Background: Phosphodiesterase 4B (PDE4B) has emerged as important target for design of anti-inflammatory drugs for respiratory tract. Several selective PDE4B inhibitors are under various stages of development, among them 2-arylpyrimidines and s-triazines have been identified as inhibitors with high degree of selectivity for PDE4B. However, the structural features responsible for the PDE4B selectivity of these molecules have not been identified and explored so far. Method: 3D QSAR studies were performed for the series of 2-arylpyrimidines and s-triazines using Accelrys Discovery Studio 3.5. The IC50 values were transformed to PDE4B selectivity by taking the ratio of IC50 values i.e. PDE4D(IC50)/PDE4B(IC50) for all the molecules in the series, and used as the dependent variable. The dataset was divided into training and test set of 45 and 10 compounds respectively and 3D QSAR was performed using the default parameters.
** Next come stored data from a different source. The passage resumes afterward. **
(** ** Specification-side definitions *)

(** Two states that agree on every chat but [chatId]. *)
Definition sameElsewhere (chatId : Z) (st st' : state) : Prop :=
  ∀ other, other ≠ chatId →
    promptWindows st' !! other = promptWindows st !! other
    ∧ lastUserMessages st' !! other = lastUserMessages st !! other
    ∧ usedMessagesByChat st' !! other = usedMessagesByChat st !! other
    ∧ rooms st' !! other = rooms st !! other.

(** The time parameter [canonicalizeUrl] carries over: [t], or else
    [start], when it is not empty. *)
Definition timeParams (url : URL.t) : list (string * string) :=
  match Js.or_null_str
          match Js.or_null_str (URL.get "t" (URL.searchParams url)) with
          | Some t => Some t
          | None => URL.get "start" (URL.searchParams url)
          end with
  | Some t => [("t", t)]
  | None => []
  end.

(** The context of the same update with another message. *)
Definition ctxWith (ctx : Ctx.t) (m : Message.t) : Ctx.t :=
  Ctx.mk m (Ctx.botInfo ctx) (Ctx.bot_botInfo ctx).


(** What one annotation offers the extractor: the non-empty substring of
    a URL span, or the non-empty attached URL of a text link. *)
Definition yields (text : string) (entity : Entity.t) (u : string) : Prop :=
  u ≠ "" ∧
  ((Entity.type entity = "url" ∧
    u = Js.substring text (Entity.offset entity)
          (Entity.offset entity + Entity.length entity))
   ∨ (Entity.type entity = "text_link" ∧ Entity.url entity = Some u)).
(** * Composer4U: the generation pipeline of [operators.py]

    A shallow embedding of the asynchronous generation / playback /
    cancellation pipeline of the Composer4U add-on:

    - the coroutine [COMPOSER4U_OT_SendPrompt._generate_music_async], as a
      machine that is resumed at each of its [await] points;
    - the handle returned by [_submit_async_task_to_background]
      (a [concurrent.futures.Future] chained to the asyncio task);
    - the operators [COMPOSER4U_OT_SendPrompt] ([poll], [invoke], [modal],
      [cancel], [_cleanup]) and [COMPOSER4U_OT_StopGeneration].

    Everything the code reads from the outside world (the clock, the
    temporary file name, what the network delivers, whether a device or a
    file operation raises) is an explicit input of the model. *)

From stdpp Require Import gmap strings list fin_maps.
From Stdlib Require Import ZArith Ascii.

Local Open Scope string_scope.
Local Open Scope list_scope.

(** ** Python values and helpers *)

Module Py.

(** A value stored in [_result_container]: a [str] or [None]. *)
Inductive pyval :=
| PyNone
| PyStr (s : string).

(** The exceptions the pipeline distinguishes. Since Python 3.8
    [asyncio.CancelledError] derives from [BaseException] only, so an
    [except Exception] clause does not catch it;
    [concurrent.futures.CancelledError] still derives from [Exception]. *)
Inductive exn :=
| AsyncioCancelledError
| FuturesCancelledError
| PyException (text : string).

(** [isinstance(e, Exception)] *)
Definition is_Exception (e : exn) : bool :=
  match e with
  | AsyncioCancelledError => false
  | FuturesCancelledError | PyException _ => true
  end.

(** [isinstance(e, (asyncio.CancelledError, concurrent.futures.CancelledError))] *)
Definition is_CancelledError (e : exn) : bool :=
  match e with
  | AsyncioCancelledError | FuturesCancelledError => true
  | PyException _ => false
  end.

(** [str(e)], as it is spliced into an f-string. *)
Definition str (e : exn) : string :=
  match e with
  | AsyncioCancelledError | FuturesCancelledError => ""
  | PyException text => text
  end.

(** Truth value of a [str]. *)
Definition truthy (s : string) : bool :=
  match s with
  | EmptyString => false
  | String _ _ => true
  end.

(** Truth value of a [str]-or-[None]. *)
Definition truthy_val (v : pyval) : bool :=
  match v with
  | PyNone => false
  | PyStr s => truthy s
  end.

(** [d.get(k)]: [None] when the key is missing. *)
Definition dict_get (d : gmap string pyval) (k : string) : pyval :=
  default PyNone (d !! k).

(** A [string] stands for a Python [str] whose characters are code points
    below 256 (the Latin-1 range), one [ascii] per character: lengths and
    slices count characters. Text with other characters is outside the
    model. The two predicates below follow the Unicode database on that
    range. *)
Definition between (lo hi : nat) (c : ascii) : bool :=
  let n := nat_of_ascii c in (lo <=? n)%nat && (n <=? hi)%nat.
(** C10, the claim as stated fails: the name holds the number
    9007199254740993, and the index returned is 9007199254740992, the
    double [parseInt] gives for those digits. *)
Lemma getSelectedTabIndex_rounds :
  decimalValue (js "9007199254740993") = 9007199254740993%N /\
  getSelectedTabIndex (appLinker [] None) [homeTab; settingsTab]
                      (js "tab-9007199254740993") 0
  = number 9007199254740992 /\
  getSelectedTabIndex (appLinker [] None) [homeTab; settingsTab]
                      (js "tab-9007199254740993") 0
  <> number 9007199254740993.
Proof. split; [reflexivity|]. split; [reflexivity | discriminate]. Qed.

Lemma getSelectedTabIndex_by_number_witness :
  getSelectedTabIndex (appLinker [] None) [homeTab; settingsTab]
                      (js "my-tab-12x") 0 = number 12 /\
  getSelectedTabIndex (appLinker [] None) [homeTab; settingsTab]
                      (js "tab-9007199254740995") 0
  = number 9007199254740996 /\
  getSelectedTabIndex (appLinker [] None) [homeTab; settingsTab]
                      (js "settings") 0 = number 1 /\
  getSelectedTabIndex (appLinker [] None) [homeTab; settingsTab]
                      (js "about") 0 = number 0.
Proof.
  pose proof (getSelectedTabIndex_by_number (appLinker [] None)
                [homeTab; settingsTab] (js "my-tab-12x") 0) as [Hnumber _].
  pose proof (getSelectedTabIndex_by_number (appLinker [] None)
                [homeTab; settingsTab] (js "tab-9007199254740995") 0)
    as [Hlarge _].
  pose proof (getSelectedTabIndex_by_number (appLinker [] None)
                [homeTab; settingsTab] (js "settings") 0) as [_ Hname].
  pose proof (getSelectedTabIndex_by_number (appLinker [] None)
                [homeTab; settingsTab] (js "about") 0) as [_ Hnone].
  split; [|split; [|split]].
  - destruct Hnumber as (pre & digits & rest & Hs & _ & _ & _ & _ & Hsel).
    + exists (js "my-"), (js "12"), (js "x").
      split; [reflexivity|]. split; [discriminate | repeat constructor].
    + destruct (Hsel (appLinker [] None) [homeTab; settingsTab] 0%N)
        as [Hvalue _].
      assert (Hread : toNumber (decimalValue digits) = number 12)
        by (rewrite <- Hvalue; reflexivity).
      rewrite Hvalue. exact Hread.
  - destruct Hlarge as (pre & digits & rest & _ & _ & _ & _ & _ & Hsel).
    + exists [], (js "9007199254740995"), [].
      split; [reflexivity|]. split; [discriminate | repeat constructor].
    + destruct (Hsel (appLinker [] None) [homeTab; settingsTab] 0%N)
        as [Hvalue _].
      assert (Hread : toNumber (decimalValue digits) = number 9007199254740996)
        by (rewrite <- Hvalue; reflexivity).
      rewrite Hvalue. exact Hread.
  - destruct Hname as [Hfirst _]; [apply indexMatch_None; reflexivity|].
    apply (Hfirst [homeTab] settingsTab []); [reflexivity | |].
    + left. reflexivity.
    + intros t [<-|[]] Ht. apply tabMatches_true in Ht. discriminate.
  - destruct Hnone as [_ Hfallback]; [apply indexMatch_None; reflexivity|].
    apply Hfallback.
    intros t [<-|[<-|[]]] Ht; apply tabMatches_true in Ht; discriminate.
Defined.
Test set prediction and Fischer statistic was used for validation of the developed model. Results: Statistically robust and predictive 3D QSAR models with high r(cv)(2) value of 0.9794 were obtained. The contour maps revealed the sterically and electronically favourable and unfavourable regions around the 2-arylpyrimidines and s-triazines scaffolds. Conclusion: 3D QSAR model for 2-arylpyrimidines and s-triazines as selective PDE4B inhibitors were developed and validated. The models were highly predictive and provided vital structural information for the design of newer and more selective PDE4B inhibitors having the 2-arylpyrimidine and striazines scaffold. The results of the present study will be followed up by the design, synthesis and experimental evaluation of newer selective PDE4B inhibitors.